(** C7: Round robin is fair and transparent.  With a process in front of each
    of the three terminals, a process interrupted by a tick runs again at the
    third tick after, whatever the other two do to themselves in between:
    exactly with the stack and frame pointers it was interrupted with, and with
    its page as it left it; in between the two others each get one turn. *)
Theorem round_robin (e : env) (t0 : tick) (s0 : sched) (c0 c1 c2 : Z) (p0 : PCB_t) (esp1 ebp1 esp2 ebp2 : Z) (f1 f2 : Z -> Z) :
  interrupts t0 s0 c0 p0 -> k_mapped (s_kernel s0) = TASK_PAGE_INDEX c0 ->
  front (s_kernel s0) (cur_proc_ind s0) = Some c0 ->
  front (s_kernel s0) (next_term (cur_proc_ind s0)) = Some c1 ->
  front (s_kernel s0) (next_term (next_term (cur_proc_ind s0))) = Some c2 ->
  Forall (fun c => 1 <= c < MAX_PROC_NUM /\ pid_in_use (s_kernel s0) c) [c0; c1; c2] -> NoDup [c0; c1; c2] ->
  waits (s_kernel s0) c1 esp1 ebp1 f1 -> waits (s_kernel s0) c2 esp2 ebp2 f2 ->
  exists s1, pit_isr e t0 s0 = Some (Switched esp1 ebp1, s1) /\ k_mapped (s_kernel s1) = TASK_PAGE_INDEX c1 /\
  forall e1 t1 k1 p1, ran (s_kernel s1) k1 c1 -> interrupts t1 (mkSched k1 (cur_proc_ind s1) (s_pic s1)) c1 p1 ->
  exists s2, pit_isr e1 t1 (mkSched k1 (cur_proc_ind s1) (s_pic s1)) = Some (Switched esp2 ebp2, s2) /\
    k_mapped (s_kernel s2) = TASK_PAGE_INDEX c2 /\
  forall e2 t2 k2 p2, ran (s_kernel s2) k2 c2 -> interrupts t2 (mkSched k2 (cur_proc_ind s2) (s_pic s2)) c2 p2 ->
  exists s3, pit_isr e2 t2 (mkSched k2 (cur_proc_ind s2) (s_pic s2)) = Some (Switched (t_esp t0) (t_ebp t0), s3) /\
    kernel_ok (s_kernel s3) /\ k_mapped (s_kernel s3) = TASK_PAGE_INDEX c0 /\ cur_proc_ind s3 = cur_proc_ind s0 /\
    forall a, user_address a -> ld8 (k_mem (s_kernel s3)) a = ld8 (k_mem (s_kernel s0)) a.
Proof.
  intros I0 Hmap F0 F1 F2 Hall Hnd W1 W2.
  apply list.Forall_cons in Hall as [[H0 U0] Hall]. apply list.Forall_cons in Hall as [[H1 U1] Hall].
  apply list.Forall_cons in Hall as [[H2 U2] _].
  apply list.NoDup_cons in Hnd as [N0 Hnd]. apply list.NoDup_cons in Hnd as [N1 _].
  assert (D01 : c1 <> c0) by set_solver. assert (D02 : c2 <> c0) by set_solver. assert (D12 : c2 <> c1) by set_solver.
  assert (Eback : next_term (next_term (next_term (cur_proc_ind s0))) = cur_proc_ind s0).
  { pose proof (it_ind _ _ _ _ I0) as Hi. clear - Hi. unfold next_term, TERM_NUM in *. zlia. }
  destruct (tick_resume e t0 s0 c0 p0 c1 esp1 ebp1 f1 I0 ltac:(lia) U0 F1 H1 D01 W1) as (q1 & s1 & E1 & Hk1 & S1 & _ & M1).
  eexists. split; [exact E1|]. split; [exact M1|]. cbn [s_kernel cur_proc_ind s_pic].
  assert (W0 : waits s1 c0 (t_esp t0) (t_ebp t0) (ld8 (k_mem (s_kernel s0)))).
  { destruct (switched_suspends _ _ _ _ _ _ _ _ S1) as (q & Q1 & Q2 & Q3 & Q4). exists q. do 3 (split; [done|]).
    intros a Ha. rewrite Q4 by done. unfold page_byte. by rewrite Hmap, decide_True. }
  pose proof (switched_waits _ _ _ _ _ _ _ _ S1 c2 _ _ _ D02 W2) as W2'.
  intros e1 t1 k1 p1 R1 I1.
  assert (F2' : front k1 (next_term (next_term (cur_proc_ind s0))) = Some c2)
    by (rewrite (rn_front _ _ _ R1), (switched_front _ _ _ _ _ _ _ _ S1); exact F2).
  assert (Us1 : forall d, pid_in_use (s_kernel s0) d -> pid_in_use s1 d) by apply (switched_used _ _ _ _ _ _ _ _ S1).
  assert (Uk1 : forall d, pid_in_use (s_kernel s0) d -> pid_in_use k1 d) by (intros d Hd; by apply (rn_used _ _ _ R1), Us1).
  destruct (tick_resume e1 t1 _ c1 p1 c2 esp2 ebp2 f2 I1 ltac:(lia) (Uk1 c1 U1) F2' H2 D12) as (q2 & s2 & E2 & Hk2 & S2 & _ & M2).
  { by apply (rn_waits _ _ _ R1); [| |apply Us1|]. }
  eexists. split; [exact E2|]. split; [exact M2|]. cbn [s_kernel cur_proc_ind s_pic] in S2 |- *.
  assert (W0' : waits s2 c0 (t_esp t0) (t_ebp t0) (ld8 (k_mem (s_kernel s0)))).
  { apply (switched_waits _ _ _ _ _ _ _ _ S2); [congruence|]. by apply (rn_waits _ _ _ R1); [|congruence|apply Us1|]. }
  intros e2 t2 k2 p2 R2 I2.
  assert (Us2 : forall d, pid_in_use (s_kernel s0) d -> pid_in_use s2 d)
    by (intros d Hd; by apply (switched_used _ _ _ _ _ _ _ _ S2), Uk1).
  assert (F0' : front k2 (next_term (next_term (next_term (cur_proc_ind s0)))) = Some c0).
  { rewrite Eback, (rn_front _ _ _ R2), (switched_front _ _ _ _ _ _ _ _ S2), (rn_front _ _ _ R1),
      (switched_front _ _ _ _ _ _ _ _ S1). exact F0. }
  destruct (tick_resume e2 t2 _ c2 p2 c0 (t_esp t0) (t_ebp t0) (ld8 (k_mem (s_kernel s0))) I2 ltac:(lia)
    (rn_used _ _ _ R2 _ (Us2 c2 U2)) F0' H0 ltac:(congruence)) as (q3 & s3 & E3 & Hk3 & S3 & Hmem & M3).
  { by apply (rn_waits _ _ _ R2); [|congruence|apply Us2|]. }
  eexists. split; [exact E3|]. split; [done|]. split; [exact M3|]. split; [exact Eback|exact Hmem].
Qed.

(** ** A concrete run *)

(** The divisor written for the 1.19 MHz clock is 33, a rate of 36 kHz. *)
Lemma init_pit_divisor p :
  pic_ports (init_pit p) = pic_ports p ++ [(PIT_CMD_REG, PIT_MODE3); (PIT_DATA0_PORT, 33); (PIT_DATA0_PORT, 0);
                                           (MASTER_8259_DATA, u8 (Z.land (master_mask p) 0xFE))].
Proof.
  unfold init_pit, enable_irq, pic_outb, set_master. cbn [master_mask slave_mask pic_ports]. cbv zeta.
  rewrite decide_False, decide_True by (unfold PIT_IRQNUM, SLAVE_IRQ_OFF; lia). by rewrite <- !app_assoc.
Qed.

(** Processes 1, 2 and 3 in front of the terminals 0, 1 and 2. *)
Definition demo_front_pcb (pid esp : Z) : PCB_t :=
  mkPCB (open_files (demo_pcb pid)) 0 None esp (esp + 8) 0 pid (pid - 1) 1 (replicate 5 0).

Definition demo_front_pcbs : pcb_store :=
  <[TASK_KSTACK_TOP 2 := demo_front_pcb 2 0x7FBF00]> (<[TASK_KSTACK_TOP 3 := demo_front_pcb 3 0x7F9F00]> demo_pcbs).

Definition demo_fronts : list term_t :=
  map (fun i => set_cur_pid (i + 1) (blank_term (page_of 0 i) (backing i))) [0; 1; 2].

Definition demo_three : kernel := set_pid_used ([0; 1; 1; 1] ++ replicate 6 0) (set_kpcbs demo_front_pcbs demo_kernel).

Definition demo_sched : sched :=
  mkSched (set_ts (set_terms demo_fronts (k_ts demo_three)) demo_three) 0 (mkPic 0xFE 0xFF []).

Definition demo_tick (esp : Z) : tick := mkTick esp (esp + 8) 0 0 0 0 0.

Lemma set_terms_ok l k : kernel_ok k -> length l = 3%nat ->
  (forall i t, arr_get l i = Some t -> term_wf (cur_term_ind (k_ts k)) i t) ->
  kernel_ok (set_ts (set_terms l (k_ts k)) k).
Proof. intros [K1 K2 K3 K4 K5 K6 K7 K8 K9 K10] Hl Ht. split; try done. destruct K1 as [T1 T2 T3 T4]. by split. Qed.

Lemma demo_front_at pid : 0 <= pid < MAX_PROC_NUM ->
  exists p, demo_front_pcbs !! TASK_KSTACK_TOP pid = Some p /\ pcb_ok p /\ pcb_pid p = pid /\ parent p = 0.
Proof.
  intros H. unfold demo_front_pcbs. destruct (decide (pid = 2)) as [->|H2]; [eexists; split; [apply lookup_insert_eq|by split]|].
  rewrite lookup_insert_ne by (intros E; by apply TASK_KSTACK_TOP_inj in E).
  destruct (decide (pid = 3)) as [->|H3]; [eexists; split; [apply lookup_insert_eq|by split]|].
  rewrite lookup_insert_ne by (intros E; by apply TASK_KSTACK_TOP_inj in E).
  exists (demo_pcb pid). split; [by apply demo_pcb_at|by split].
Qed.

Lemma demo_sched_ok : kernel_ok (s_kernel demo_sched).
Proof.
  unfold demo_sched. cbn [s_kernel]. apply set_terms_ok.
  - apply set_processes_ok; [apply demo_ok| |done| | |].
    + intros fp H. change (rtc_files (k_rtc demo_kernel)) with (replicate 10 (@None fptr)) in H.
      by apply elem_of_replicate in H as [[=] _].
    + repeat constructor; by (left + right).
    + intros pid H. destruct (demo_front_at pid H) as (p & E & Hp & _). by exists p.
    + intros pid p H Ep. destruct (demo_front_at pid H) as (p' & E & _ & Hn & Hpar). rewrite Ep in E. injection E as <-.
      split; [done|by left].
  - done.
  - pose proof (ts_term _ (ko_terms _ demo_ok)) as T. intros i t E.
    change demo_fronts with (fmap (set_cur_pid (i + 1)) [] ++ demo_fronts) in E. cbn [app fmap list_fmap] in E.
    assert (Hi : i = 0 \/ i = 1 \/ i = 2).
    { unfold arr_get in E. case_decide; [|done]. apply lookup_lt_Some in E. change (length demo_fronts) with 3%nat in E. lia. }
    destruct Hi as [->|[->| ->]]; injection E as <-.
    + destruct (T 0 (blank_term (page_of 0 0) (backing 0)) eq_refl) as [[L1 L2 L3] [O1 O2 O3] ? ? ? ? ?]. by split; [split|split|..].
    + destruct (T 1 (blank_term (page_of 0 1) (backing 1)) eq_refl) as [[L1 L2 L3] [O1 O2 O3] ? ? ? ? ?]. by split; [split|split|..].
    + destruct (T 2 (blank_term (page_of 0 2) (backing 2)) eq_refl) as [[L1 L2 L3] [O1 O2 O3] ? ? ? ? ?]. by split; [split|split|..].
Qed.

Lemma demo_interrupts : interrupts (demo_tick demo_esp) demo_sched 1 (demo_pcb 1).
Proof. split; [apply demo_sched_ok|done|done|done|]. by vm_compute. Qed.

Lemma pit_isr_correct_witness :
  exists k', pit_isr demo_env (demo_tick demo_esp) demo_sched
    = Some (Switched 0x7FBF00 0x7FBF08, mkSched k' 1 (mkPic 0xFE 0xFF [(MASTER_8259_PORT, 0x60)])) /\ kernel_ok k'.
Proof.
  destruct (pit_isr_correct demo_env (demo_tick demo_esp) demo_sched 1 (demo_pcb 1) demo_interrupts) as (_ & H & _).
  destruct (H 2 (demo_front_pcb 2 0x7FBF00)) as (k' & E & Hk' & _).
  - by vm_compute.
  - done.
  - lia.
  - done.
  - by vm_compute.
  - exists k'. split; [exact E|exact Hk'].
Defined.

■ Work task ■
Starting at the line that has "destruct (decide (pid = 3))" in the records above, restate word for word every line until the one that has "E. injection E as <-.", and include that one as well.

■ Exercise response ■
  destruct (decide (pid = 3)) as [->|H3]; [eexists; split; [apply lookup_insert_eq|by split]|].
  rewrite lookup_insert_ne by (intros E; by apply TASK_KSTACK_TOP_inj in E).
  exists (demo_pcb pid). split; [by apply demo_pcb_at|by split].
Qed.

Lemma demo_sched_ok : kernel_ok (s_kernel demo_sched).
Proof.
  unfold demo_sched. cbn [s_kernel]. apply set_terms_ok.
  - apply set_processes_ok; [apply demo_ok| |done| | |].
    + intros fp H. change (rtc_files (k_rtc demo_kernel)) with (replicate 10 (@None fptr)) in H.
      by apply elem_of_replicate in H as [[=] _].
    + repeat constructor; by (left + right).
    + intros pid H. destruct (demo_front_at pid H) as (p & E & Hp & _). by exists p.
    + intros pid p H Ep. destruct (demo_front_at pid H) as (p' & E & _ & Hn & Hpar). rewrite Ep in E. injection E as <-.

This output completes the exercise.